▶ [What needs to be done]: Only the lines from the opening of the material through the one containing "intros <- [[ext" should be reproduced, each exactly as it stands.

▶ [Recorded information]:
Lemma main_dispatches (w : world) (args : arguments) (m : pymodule) (c : pyclass)
    (sd ed : option Datetime.datetime) :
  modules w (module_name_of args) = inr m ->
  find_strategy_class m = Some c ->
  outcome (parse_date (start args)) = inr sd ->
  outcome (parse_date (end_ args)) = inr ed ->
  main w args
  = (ImportModule (module_name_of args)
       :: trace (run_strategy w (Some (module_name_of args)) c (live args)
                   (broker_arg args) sd ed),
     outcome (run_strategy w (Some (module_name_of args)) c (live args)
                (broker_arg args) sd ed)).
Proof.
  intros Hm Hc Hs He. rewrite (main_resolved w args m c Hm Hc).
  rewrite (parse_date_eta (start args)), Hs, (parse_date_eta (end_ args)), He.
  cbn [emit bind app].
  now destruct (run_strategy _ _ _ _ _ _ _).
Qed.

Lemma module_name_strips_extension (args : arguments) :
  extension_stripped (strategy_file args) (module_name_of args).
Proof.
  unfold extension_stripped, module_name_of, PyStr.rsplit1.
  destruct (PyStr.rpartition "." (strategy_file args)) as [[b a]|] eqn:E.
  - left. exists a. now apply rpartition_some in E.
  - right. split; [|reflexivity].
    destruct (PyStr.contains "." (strategy_file args)) eqn:C; [|reflexivity].
    exfalso. revert E C. generalize (strategy_file args) as s.
    induction s as [|c r IH]; simpl; [discriminate|].
    destruct (PyStr.rpartition "." r) as [[? ?]|]; [discriminate|].
    destruct (Ascii.eqb c "."); [discriminate|]. simpl. now apply IH.
Qed.

Lemma extension_stripped_unique (file base : string) (args : arguments) :
  strategy_file args = file ->
  extension_stripped file base -> module_name_of args = base.
Proof.
  intros <- [[ext [Hf Hext]]|[Hno ->]]; unfold module_name_of, PyStr.rsplit1.
  - rewrite Hf. change (base ++ "." ++ ext) with (base ++ String "." ext).
    now rewrite (rpartition_last _ _ _ Hext).
  - now rewrite (rpartition_none _ _ Hno).
Qed.

Lemma sample_clock_ok (answer : option string) : clock_ok (Sample.w answer).
Proof. split; [discriminate | reflexivity]. Defined.

Lemma sample_key (answer : option string) :
  POLYGON_CONFIG (credentials (Sample.w answer)) !! "API_KEY" = Some "pk".
Proof. reflexivity. Defined.
(** * A retrieval pipeline: chunking, chunk log, indexing, context assembly

    Shallow embedding of [auto_chunker.py], [build_index.py], [rag_query.py],
    [rag_utils.py] and [llm_utils.py], and the properties of the design
    document that concern them.

    Python [str] values are [String.string]; a character is an [ascii] read
    as the code point of the same number (0..255).  Where what the code
    does depends on the code points beyond, in writing the chunk log
    through the UTF-8 codec, a [str] is the list of its code points
    ([Unicode.str]), and the two readings are shown to agree on 8-bit
    text.  A file is the text it holds. *)

From Stdlib Require Import Bool Arith NArith Lia List Ascii String.
From Stdlib Require Import DecimalNat DecimalString Finite.
Import ListNotations.
Local Open Scope string_scope.
Local Open Scope list_scope.

(* ================================================================== *)
(** * Python built-ins used by the scripts *)

Module Py.

Definition nl : ascii := "010"%char.
Definition cr : ascii := "013"%char.
Definition tab : ascii := "009"%char.

(** [str.isspace] on one character, which is also [\s] of [re] on [str]
    patterns: TAB..CR, FS..US, SPACE, NEL and NBSP. *)
Definition isspace (c : ascii) : bool :=
  let n := nat_of_ascii c in
  (((9 <=? n) && (n <=? 13)) || ((28 <=? n) && (n <=? 32))
   || (n =? 133) || (n =? 160))%nat.

Definition is_empty (s : string) : bool :=
  match s with EmptyString => true | String _ _ => false end.

Fixpoint lstrip (s : string) : string :=
  match s with
  | EmptyString => EmptyString
  | String c s' => if isspace c then lstrip s' else s
  end.

Fixpoint rstrip (s : string) : string :=
  match s with
  | EmptyString => EmptyString
  | String c s' =>
      let r := rstrip s' in
      if isspace c && is_empty r then EmptyString else String c r
  end.

(** [s.strip()] *)
Definition strip (s : string) : string := rstrip (lstrip s).
(** ** Boot: [readFromEEProm()] and the whole of [setup()]

    Two more members of the timezone collaborator are used here:
    [zoneManager.createForZoneId(id)], the constant
    [zonedbx::kZoneIdEurope_Berlin], and the zone [localZone] is initialised
    with, [createForZoneInfo(&zonedbx::kZoneEurope_Berlin)]. *)

Class ZoneIds : Type := {
  createForZoneId : Z -> TimeZone;
  kZoneIdEurope_Berlin : Z;
  kZoneEurope_Berlin : TimeZone
}.

Definition EEPROM_MAGIC_NUMBER : Z := 3735928559.

Definition EEPROM_get : fw unit :=
  update (fun s => with_globalStats (eeprom_buffer s) s).

Definition with_previousSecondsTotal (v : Z) (g : statistics_t) : statistics_t :=
  mkStats (magicNumber g) (uptimeSeconds g) (uptimeSecondsTotal g)
          v (reboots g) (zoneId g).

Definition with_uptimeSeconds (v : Z) (g : statistics_t) : statistics_t :=
  mkStats (magicNumber g) v (uptimeSecondsTotal g)
          (previousSecondsTotal g) (reboots g) (zoneId g).

Definition with_reboots (v : Z) (g : statistics_t) : statistics_t :=
  mkStats (magicNumber g) (uptimeSeconds g) (uptimeSecondsTotal g)
          (previousSecondsTotal g) v (zoneId g).

Section Boot.

Context {ace : AceTime} {ids : ZoneIds}.

(** The globals as their initialisers leave them, with the EEPROM library's
    buffer loaded from the flash record ([begin()], called by the
    [DoubleResetDetector] constructor). *)
Definition power_on (flash : statistics_t) : machine :=
  mkMachine (9 * 60 + 44) (9 * 60 + 44) kZoneEurope_Berlin
            (mkStats 0 0 0 0 0 0) flash flash [].

Definition readFromEEProm : fw unit :=
  EEPROM_get ;;
  g <- gets globalStats ;;
  (if negb (magicNumber g =? EEPROM_MAGIC_NUMBER) then
     (* lines 305-310 assign every field *)
     update (with_globalStats
               (mkStats EEPROM_MAGIC_NUMBER 0 0 0 0 kZoneIdEurope_Berlin)) ;;
     EEPROM_put
   else ret tt) ;;
  update (fun s => with_globalStats
                     (with_previousSecondsTotal
                        (uptimeSecondsTotal (globalStats s)) (globalStats s)) s) ;;
  update (fun s => with_localZone
                     (createForZoneId (zoneId (globalStats s))) s) ;;
  zone <- gets localZone ;;
  (if isError zone then
     update (fun s => with_globalStats
                        (with_zoneId kZoneIdEurope_Berlin (globalStats s)) s) ;;
     update (fun s => with_localZone
                        (createForZoneId (zoneId (globalStats s))) s) ;;
     EEPROM_put
   else ret tt) ;;
  update (fun s => with_globalStats
                     (with_uptimeSeconds 0 (globalStats s)) s) ;;
  EEPROM_commit.

(** [setup()] from its first line, on the path where the Wi-Fi connects and
    [setupSntp] returns; [now] is what [time(nullptr)] returns then.
    [reboots] is a [uint16_t]. *)
Definition boot (now : Z) : fw unit :=
  readFromEEProm ;;
  update (fun s => with_globalStats
                     (with_uptimeSeconds 0 (globalStats s)) s) ;;
  digitalWrite OUT1 LOW ;;
  digitalWrite OUT2 LOW ;;
  update (fun s => with_globalStats
                     (with_reboots ((reboots (globalStats s) + 1) mod 2 ^ 16)
                                   (globalStats s)) s) ;;
  EEPROM_put ;;
  setCurrentTime now ;;
  update (fun s => with_currentDisplayedTime (currentTime s) s).
(** * Hypothesis-testing notebook: Z test, Student's t test, conditional_function

    A shallow embedding of the code cells of the notebook
    (Z score, Z-test p-value, t statistic, t-test p-value, and
    [conditional_function]).

    Numbers.  Python and NumPy compute on IEEE-754 doubles.  The embedding
    keeps the special values of that format ([PInf], [NInf], [NaN]) and the
    way every operation treats them, and idealises the finite values as
    real numbers with exact arithmetic: rounding and overflow are not
    modelled.  A finite zero stands for +0.0 (the only zero the cells can
    divide by is a square root or a count). *)

From Stdlib Require Import Reals Lra Lia List ZArith Bool.
Import ListNotations.
Local Open Scope R_scope.

(** ** Comparisons on reals as booleans *)

Definition Rltb (x y : R) : bool := if Rlt_dec x y then true else false.
Definition Rleb (x y : R) : bool := if Rle_dec x y then true else false.
Definition Req_b (x y : R) : bool := if Req_dec_T x y then true else false.

(** ** Doubles: finite values, infinities and NaN *)

Inductive float64 : Type :=
| Fin (r : R)
| PInf
| NInf
| NaN.

Definition fopp (x : float64) : float64 :=
  match x with
  | Fin r => Fin (- r)
  | PInf => NInf
  | NInf => PInf
  | NaN => NaN
  end.

Definition fadd (x y : float64) : float64 :=
  match x, y with
  | NaN, _ | _, NaN => NaN
  | Fin a, Fin b => Fin (a + b)
  | PInf, NInf | NInf, PInf => NaN
  | PInf, _ | _, PInf => PInf
  | NInf, _ | _, NInf => NInf
  end.

Definition fsub (x y : float64) : float64 := fadd x (fopp y).

(** The sign of a product with an infinity; a finite zero times an
    infinity is NaN. *)
Definition inf_times (positive : bool) (r : R) : float64 :=
  if Req_b r 0 then NaN
  else if Bool.eqb positive (Rltb 0 r) then PInf else NInf.

Definition fmul (x y : float64) : float64 :=
  match x, y with
  | NaN, _ | _, NaN => NaN
  | Fin a, Fin b => Fin (a * b)
  | PInf, Fin r | Fin r, PInf => inf_times true r
  | NInf, Fin r | Fin r, NInf => inf_times false r
  | PInf, PInf | NInf, NInf => PInf
  | PInf, NInf | NInf, PInf => NInf
  end.

(** NumPy's true division: dividing by zero is no error, it gives an
    infinity (non-zero dividend) or NaN (0/0) with a warning only. *)
Definition fdiv (x y : float64) : float64 :=
  match x, y with
  | NaN, _ | _, NaN => NaN
  | Fin a, Fin b =>
      if Req_b b 0
      then if Req_b a 0 then NaN else if Rltb 0 a then PInf else NInf
      else Fin (a / b)
  | Fin _, (PInf | NInf) => Fin 0
  | (PInf | NInf), (PInf | NInf) => NaN
  | PInf, Fin b => if Rleb 0 b then PInf else NInf
  | NInf, Fin b => if Rleb 0 b then NInf else PInf
  end.

Definition fsqrt (x : float64) : float64 :=
  match x with
  | Fin r => if Rltb r 0 then NaN else Fin (sqrt r)
  | PInf => PInf
  | NInf | NaN => NaN
  end.

(** [<] on doubles: false as soon as one side is NaN. *)
Definition fltb (x y : float64) : bool :=
  match x, y with
  | NaN, _ | _, NaN => false
  | Fin a, Fin b => Rltb a b
  | NInf, (Fin _ | PInf) => true
  | Fin _, PInf => true
  | _, _ => false
  end.

(** ** Python exceptions *)

Inductive exn : Type :=
| ZeroDivisionError.

Inductive result (A : Type) : Type :=
| Ok (a : A)
| Raise (e : exn).

Arguments Ok {A} a.
Arguments Raise {A} e.

Definition bind {A B : Type} (m : result A) (k : A -> result B) : result B :=
  match m with
  | Ok a => k a
  | Raise e => Raise e
  end.

Notation "x <- m ;; k" := (bind m (fun x => k))
  (at level 61, m at next level, right associativity).

(** [/] on Python floats raises on a zero divisor. *)
Definition py_truediv (a b : R) : result R :=
  if Req_b b 0 then Raise ZeroDivisionError else Ok (a / b).

(** ** Distribution functions

    [scipy.stats.norm.cdf] is library code: the cells only rely on it being
    the distribution function of a law symmetric about 0 with a positive
    density.  The class states exactly that. *)

Class SymmetricCdf (F : R -> R) : Prop := {
  cdf_range : forall x, 0 <= F x <= 1;
  cdf_increasing : forall x y, x < y -> F x < F y;
  cdf_symmetric : forall x, F (- x) = 1 - F x
}.

(** ** The Z test *)

Module ZTest.

(** [Z = abs(x0 - mu) / sigma] on Python floats. *)
Definition Z (x0 mu sigma : R) : result R :=
  py_truediv (Rabs (x0 - mu)) sigma.

Section Cdf.

Variable norm_cdf : R -> R.

(** [pvalue = stats.norm.cdf(-Z) + (1. - stats.norm.cdf(Z))] *)
Definition pvalue (Z : R) : R :=
  norm_cdf (- Z) + (1 - norm_cdf Z).

(** The two code cells of the example in sequence: what they print. *)
Definition cells (x0 mu sigma : R) : result (R * R) :=
  z <- Z x0 mu sigma ;;
  Ok (z, pvalue z).

End Cdf.

End ZTest.

(** ** NumPy reductions used by the t-test cell *)

Definition np_sum (a : list float64) : float64 := fold_left fadd a (Fin 0).

(** [np.mean(a)]: the sum over the count; NaN (0/0) on an empty array. *)
Definition np_mean (a : list R) : float64 :=
  fdiv (np_sum (map Fin a)) (Fin (INR (length a))).

(** [np.var(a, ddof)]: the mean, the squared deviations from it, their sum,
    divided by [max(count - ddof, 0)]. *)
Definition np_var (a : list R) (ddof : Z) : float64 :=
  let rcount := Z.of_nat (length a) in
  let arrmean := fdiv (np_sum (map Fin a)) (Fin (IZR rcount)) in
  let x := map (fun ai => fsub (Fin ai) arrmean) a in
  let ret := np_sum (map (fun xi => fmul xi xi) x) in
  fdiv ret (Fin (IZR (Z.max (rcount - ddof) 0))).

(** ** Student's t distribution function

    [scipy.stats.t.cdf(x, df)] is library code.  For a whole number [nu]
    of degrees of freedom the density of the law is proportional to
    (1 + t^2/nu)^(-(nu+1)/2); with theta = atan (t / sqrt nu) the
    distribution function is

      1/2 + I(theta) / (2 I(PI/2)),   I(x) = integral of cos^(nu-1) on [0, x].

    [cos_int n] is that integral, by the reduction formula
    n I_n = cos^(n-1) sin + (n-1) I_(n-2).  (Lemmas [cos_int_deriv] and
    [cos_int_0] below show that it is the integral, [t_cdf_deriv] that
    [t_cdf] has the density [t_pdf], [t_cdf_symmetric] that it is a
    symmetric distribution function, and [t_cdf_4_table] checks a
    tabulated value.) *)

Fixpoint cos_int (n : nat) (x : R) : R :=
  match n with
  | O => x
  | S O => sin x
  | S (S k as p) => (cos x ^ p * sin x + INR p * cos_int k x) / INR n
  end.

Definition t_cdf (t : R) (nu : nat) : R :=
  1 / 2 +
  cos_int (nu - 1) (atan (t / sqrt (INR nu))) / (2 * cos_int (nu - 1) (PI / 2)).

Definition t_pdf (t : R) (nu : nat) : R :=
  (/ sqrt (1 + t * t / INR nu)) ^ (nu + 1) /
  (2 * cos_int (nu - 1) (PI / 2) * sqrt (INR nu)).

(** The library call on doubles: NaN for df <= 0 or a NaN argument, the
    limits 0 and 1 at the infinities. *)
Definition stats_t_cdf (x : float64) (df : Z) : float64 :=
  if (df <=? 0)%Z then NaN
  else match x with
       | NaN => NaN
       | PInf => Fin 1
       | NInf => Fin 0
       | Fin t => Fin (t_cdf t (Z.to_nat df))
       end.

(** ** The t test *)

Module TTest.

(** [sigma = np.sqrt(np.var(samples, ddof=1))] *)
Definition sigma (samples : list R) : float64 := fsqrt (np_var samples 1).

(** [sample_mean = np.mean(samples)] *)
Definition sample_mean (samples : list R) : float64 := np_mean samples.

(** [n = len(samples)] *)
Definition n (samples : list R) : BinNums.Z := Z.of_nat (length samples).

(** [T = (sample_mean - mu) / (sigma / np.sqrt(n))] *)
Definition T (samples : list R) (mu : R) : float64 :=
  fdiv (fsub (sample_mean samples) (Fin mu))
       (fdiv (sigma samples) (fsqrt (Fin (IZR (n samples))))).

(** [pvalue = stats.t.cdf(T, n - 1) + (1. - stats.t.cdf(-T, n - 1))] *)
Definition pvalue (T : float64) (n : BinNums.Z) : float64 :=
  fadd (stats_t_cdf T (n - 1)) (fsub (Fin 1) (stats_t_cdf (fopp T) (n - 1))).

(** The two code cells of the example in sequence: what they print. *)
Definition cells (samples : list R) (mu : R) : float64 * float64 :=
  let t := T samples mu in
  (t, pvalue t (n samples)).

End TTest.
(** [POST /api/auth/google].  After [save()] a document is no longer
    [isNew], so the message of the production branch is always the second
    one. *)
Definition google (L : Lib) (env : Env.t) (o : Oracle.t)
    (body : Body.GoogleAuth) : Task Response.t :=
  catch
    (match googleAuthSchema L body with
     | inr m => Ret (failure 400 m)
     | inl googleToken =>
         if (googleToken =? mockToken)%string
            && JS.strictEq (Env.NODE_ENV env) "development"
         then
           user <- linkOrCreate L o mockGoogleId mockEmail "Test"
                     (Some "User") (Some mockPicture) ;;
           jwtToken <- issue L env o user ;;
           Ret (Response.mk 200 true
                  (Some (Text "Development Google login successful"))
                  (Some (Session jwtToken (profileOf user))))
         else
           payload <- await (verifyIdToken o googleToken
                               (Env.GOOGLE_CLIENT_ID env)) ;;
           match payload with
           | None => Ret (failure 401 (Text "Invalid Google token"))
           | Some p =>
               if JS.falsy (Google.email p) || JS.falsy (Google.given_name p)
                  || JS.falsy (Google.family_name p)
               then Ret (failure 400
                           (Text "Incomplete Google profile information"))
               else
                 user <- linkOrCreate L o (Google.sub p)
                           (JS.orElse (Google.email p) "")
                           (JS.orElse (Google.given_name p) "")
                           (Google.family_name p) (Google.picture p) ;;
                 token <- issue L env o user ;;
                 let isNew := false in
                 Ret (Response.mk 200 true
                        (Some (Text (if isNew : bool
                                     then "Account created successfully with Google"
                                     else "Login successful")))
                        (Some (Session token (profileOf user))))
           end
     end)
    (fun error =>
       _ <- consoleError "Google auth error:" ;;
       Ret (failure 500 (Text "Server error during Google authentication"))).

▶ [Answer section]:
Lemma main_dispatches (w : world) (args : arguments) (m : pymodule) (c : pyclass)
    (sd ed : option Datetime.datetime) :
  modules w (module_name_of args) = inr m ->
  find_strategy_class m = Some c ->
  outcome (parse_date (start args)) = inr sd ->
  outcome (parse_date (end_ args)) = inr ed ->
  main w args
  = (ImportModule (module_name_of args)
       :: trace (run_strategy w (Some (module_name_of args)) c (live args)
                   (broker_arg args) sd ed),
     outcome (run_strategy w (Some (module_name_of args)) c (live args)
                (broker_arg args) sd ed)).
Proof.
  intros Hm Hc Hs He. rewrite (main_resolved w args m c Hm Hc).
  rewrite (parse_date_eta (start args)), Hs, (parse_date_eta (end_ args)), He.
  cbn [emit bind app].
  now destruct (run_strategy _ _ _ _ _ _ _).
Qed.

Lemma module_name_strips_extension (args : arguments) :
  extension_stripped (strategy_file args) (module_name_of args).
Proof.
  unfold extension_stripped, module_name_of, PyStr.rsplit1.
  destruct (PyStr.rpartition "." (strategy_file args)) as [[b a]|] eqn:E.
  - left. exists a. now apply rpartition_some in E.
  - right. split; [|reflexivity].
    destruct (PyStr.contains "." (strategy_file args)) eqn:C; [|reflexivity].
    exfalso. revert E C. generalize (strategy_file args) as s.
    induction s as [|c r IH]; simpl; [discriminate|].
    destruct (PyStr.rpartition "." r) as [[? ?]|]; [discriminate|].
    destruct (Ascii.eqb c "."); [discriminate|]. simpl. now apply IH.
Qed.

Lemma extension_stripped_unique (file base : string) (args : arguments) :
  strategy_file args = file ->
  extension_stripped file base -> module_name_of args = base.
Proof.
  intros <- [[ext [Hf Hext]]|[Hno ->]]; unfold module_name_of, PyStr.rsplit1.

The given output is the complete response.